Tool for extracting archived web sites from the Internet Archive saving as WARC files.

Project description

InternetArchiveExtractor

This repository extracts archived content from the Wayback Machine and converts collected metadata and downloaded snapshot files into compressed WARC files. The project supports two primary modes of operation: downloading snapshots from the Internet Archive and converting CSV metadata (produced by pywaybackup) into WARC-GZ archives.

What this does (short)

Download mode: Reads a CSV of Internet Archive (Wayback) URLs, and uses pywaybackup to download snapshots. For each URL processed, it automatically converts the downloaded snapshots to a WARC file and cleans up temporary files.
Convert mode: Combines CSV files (from a directory) into a single CSV and then converts that CSV into a compressed WARC (.warc.gz) using warcio.

Requirements

Install the Python dependencies from the repository requirements.txt:

pip install -r requirements.txt

Notable packages used:

pywaybackup — downloads Wayback snapshots
pandas — CSV handling and merging when combining multiple CSVs
warcio — writing WARC records

See requirements.txt for the exact pinned versions used in this repository.

Project layout (important files)

src/main.py — command-line entry point that exposes download and convert modes.
src/internet_archive_downloader.py — logic that reads an input CSV of Internet Archive URLs and runs pywaybackup to download snapshots. After each URL is downloaded, it automatically converts the CSV to WARC and cleans up temporary files.
src/waybackup_to_warc.py — functions to combine CSV files, clean URLs (remove :80), and produce a .warc.gz from a CSV of records. ng.

How to run

Usage pattern for the main runner (src/main.py):

# Download mode
python src/main.py download <input> [--column_name COLUMN] [--period PERIOD] [--reset] [--start_time START] [--end_time END] [--snapshot-folder FOLDER] [--warc-output FOLDER] [--workers N] [--clean]

# Convert mode
python src/main.py convert <input> --output OUTPUT [--warc-output FOLDER]

Modes and example usage:

Download mode — download snapshots listed in a CSV

Description: Reads a CSV containing full Wayback URLs such as https://web.archive.org/web/20251002062751/https://example.com/page and downloads snapshots for a specified period around the archived date. After downloading each URL, the tool automatically:

Converts the downloaded snapshots to a WARC file (saved in output/ directory, or custom location via --warc-output)
Cleans up temporary files from waybackup_snapshots/ directory (if --clean flag is used)

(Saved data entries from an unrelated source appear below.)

(** * SuperRelay trusted application: key store, lifecycle and signing

    A shallow embedding of [ta/super_relay_ta/super_relay_ta.c] and of the
    declarations of [ta/super_relay_ta/include/super_relay_ta.h].

    - C integers are [Z] with the wrap-around of their width written out.
    - [char] and [uint8_t] are [Byte.byte]; fixed arrays are lists of the
      declared length.
    - The globals of the translation unit are gathered in [ta_state].
    - The TEE Internal API (clock, key generation, digest, signature) is
      an external collaborator: it is a parameter [prim] of the model that
      answers each call from an abstract world state, and every call is
      logged, with its answer, in a trace. *)

From stdpp Require Import prelude strings sorting.
From Stdlib Require Import Strings.Byte.

Local Open Scope Z_scope.

(** ** Machine integers *)

Definition wrap32 (z : Z) : Z := z mod 2 ^ 32.
Definition wrap64 (z : Z) : Z := z mod 2 ^ 64.

(** ** Constants of [super_relay_ta.h] *)

Definition TA_SUPER_RELAY_CMD_GENERATE_KEY : Z := 0.
Definition TA_SUPER_RELAY_CMD_IMPORT_KEY : Z := 1.
Definition TA_SUPER_RELAY_CMD_SIGN_MESSAGE : Z := 2.
Definition TA_SUPER_RELAY_CMD_GET_PUBLIC_KEY : Z := 3.
Definition TA_SUPER_RELAY_CMD_DELETE_KEY : Z := 4.
Definition TA_SUPER_RELAY_CMD_LIST_KEYS : Z := 5.
Definition TA_SUPER_RELAY_CMD_GET_VERSION : Z := 6.
Definition TA_SUPER_RELAY_CMD_HEALTH_CHECK : Z := 7.

Definition SR_KEY_TYPE_ECDSA_SECP256K1 : Z := 0.
Definition SR_KEY_TYPE_ED25519 : Z := 1.
Definition SR_KEY_TYPE_MAX : Z := 2.

Definition SR_KEY_STATUS_ACTIVE : Z := 0.
Definition SR_KEY_STATUS_INACTIVE : Z := 1.
Definition SR_KEY_STATUS_COMPROMISED : Z := 2.

Definition SR_SUCCESS : Z := 0.
Definition SR_ERROR_KEY_NOT_FOUND : Z := 4.
Definition SR_ERROR_KEY_ALREADY_EXISTS : Z := 5.

Definition SR_MAX_KEY_ID_SIZE : Z := 64.
Definition SR_MAX_KEYS : Z := 16.
Definition SR_SECP256K1_PUBLIC_KEY_SIZE : Z := 64.
Definition SR_SECP256K1_PRIVATE_KEY_SIZE : Z := 32.
Definition SR_SECP256K1_SIGNATURE_SIZE : Z := 64.
Definition SR_MESSAGE_HASH_SIZE : Z := 32.
Definition SR_ETHEREUM_ADDRESS_SIZE : Z := 20.

(** ** Constants of the TEE Internal Core API

    [tee_internal_api.h] is not part of the repository; these are the
    values the GlobalPlatform specification assigns. *)

Definition TEE_Result := Z.

Definition TEE_SUCCESS : TEE_Result := 0.
Definition TEE_ERROR_ACCESS_DENIED : TEE_Result := 0xFFFF0001.
Definition TEE_ERROR_BAD_PARAMETERS : TEE_Result := 0xFFFF0006.
Definition TEE_ERROR_NOT_IMPLEMENTED : TEE_Result := 0xFFFF0009.
Definition TEE_ERROR_NOT_SUPPORTED : TEE_Result := 0xFFFF000A.
Definition TEE_ERROR_SHORT_BUFFER : TEE_Result := 0xFFFF0010.
Definition TEE_ERROR_STORAGE_NO_SPACE : TEE_Result := 0xFFFF3041.

Definition TEE_PARAM_TYPE_NONE : Z := 0.
Definition TEE_PARAM_TYPE_VALUE_INPUT : Z := 1.
Definition TEE_PARAM_TYPE_MEMREF_INPUT : Z := 5.
Definition TEE_PARAM_TYPE_MEMREF_OUTPUT : Z := 6.

Definition TEE_PARAM_TYPES (t0 t1 t2 t3 : Z) : Z :=
  Z.lor (Z.lor t0 (Z.shiftl t1 4)) (Z.lor (Z.shiftl t2 8) (Z.shiftl t3 12)).

Definition TEE_TYPE_ECDSA_KEYPAIR : Z := 0xA1000041.
Definition TEE_ALG_SHA256 : Z := 0x50000004.
Definition TEE_ALG_ECDSA_P256 : Z := 0x70003041.
Definition TEE_MODE_SIGN : Z := 2.
Definition TEE_ATTR_ECC_PUBLIC_VALUE_X : Z := 0xD0000141.
Definition TEE_ATTR_ECC_PUBLIC_VALUE_Y : Z := 0xD0000241.
Definition TEE_ATTR_ECC_PRIVATE_VALUE : Z := 0xC0000341.

(** ** Bytes, arrays and C strings *)

Abbreviation NUL := Byte.x00.

#[global] Instance byte_eq_dec : EqDecision byte := Byte.byte_eq_dec.

(** [memset(a, 0, n)] on a fresh array. *)
Definition zeros (n : nat) : list byte := replicate n NUL.

(** [memcpy(dst + off, src, |src|)]. *)
Definition memcpy_at (dst : list byte) (off : nat) (src : list byte) : list byte :=
  take off dst ++ src ++ drop (off + length src) dst.

(** The byte at offset [i] from a pointer. A pointer is modelled by the
    list of the bytes found from it onwards; beyond the list the memory
    reads as NUL. *)
Definition byte_at (s : list byte) (i : nat) : byte := nth i s NUL.

(** [n] bytes read from a pointer. *)
Definition mem_read (s : list byte) (n : nat) : list byte :=
  byte_at s <$> seq 0 n.

(** [strncmp(s1, s2, n)]: the bytes are compared as [unsigned char]; the
    comparison stops at the first difference, at a NUL, or after [n]
    bytes. *)
Fixpoint strncmp (s1 s2 : list byte) (n : nat) : Z :=
  match n with
  | O => 0
  | S n' =>
      let c1 := byte_at s1 0 in
      let c2 := byte_at s2 0 in
      if Byte.eqb c1 c2
      then if Byte.eqb c1 NUL then 0 else strncmp (tail s1) (tail s2) n'
      else Z.of_N (Byte.to_N c1) - Z.of_N (Byte.to_N c2)
  end.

Note: In download mode, WARC filenames are automatically generated from the URL. The --output flag is not used in this mode.

Required input: Path to the CSV file to read (e.g. resources/curated_urls.csv). The default column name expected is Internet_Archive_URL.

Example:

python src/main.py download resources/curated_urls.csv --column_name Internet_Archive_URL --period DAY

Flags:

--column_name — Name of the CSV column containing Wayback URLs (default: Internet_Archive_URL)
--period — Download period options:
- DAY (default) — Downloads snapshots ±1 day around the archived date
- WEEK — Downloads snapshots ±1 week around the archived date
- FULL — Downloads all snapshots from 1995-2005
- CUSTOM — Downloads snapshots within a custom date range (requires --start_time and --end_time)
--start_time — Start time for CUSTOM period in YYYYMMDDHHMMSS format
--end_time — End time for CUSTOM period in YYYYMMDDHHMMSS format
--reset — If present, forces re-download by passing reset=True to pywaybackup
--snapshot-folder — Path to the folder where pywaybackup stores downloaded snapshots (default: ./waybackup_snapshots)
--warc-output — Path to the folder where WARC files will be saved (default: ./output)
--workers — Number of worker threads for parallel downloading (default: 5)
--clean — If present, deletes intermediate CSV, DB, and CDX files after processing

Example with CUSTOM period:

python src/main.py download resources/curated_urls.csv --period CUSTOM --start_time 20000101000000 --end_time 20001231235959

Example with custom snapshot and WARC output folders:

python src/main.py download resources/curated_urls.csv --snapshot-folder /data/snapshots --warc-output /data/warcs

Convert mode — combine CSVs and produce a WARC

Description: Combine all .csv files from the specified directory into a single CSV (written to combined_output.csv by default) and convert that CSV to a WARC-GZ.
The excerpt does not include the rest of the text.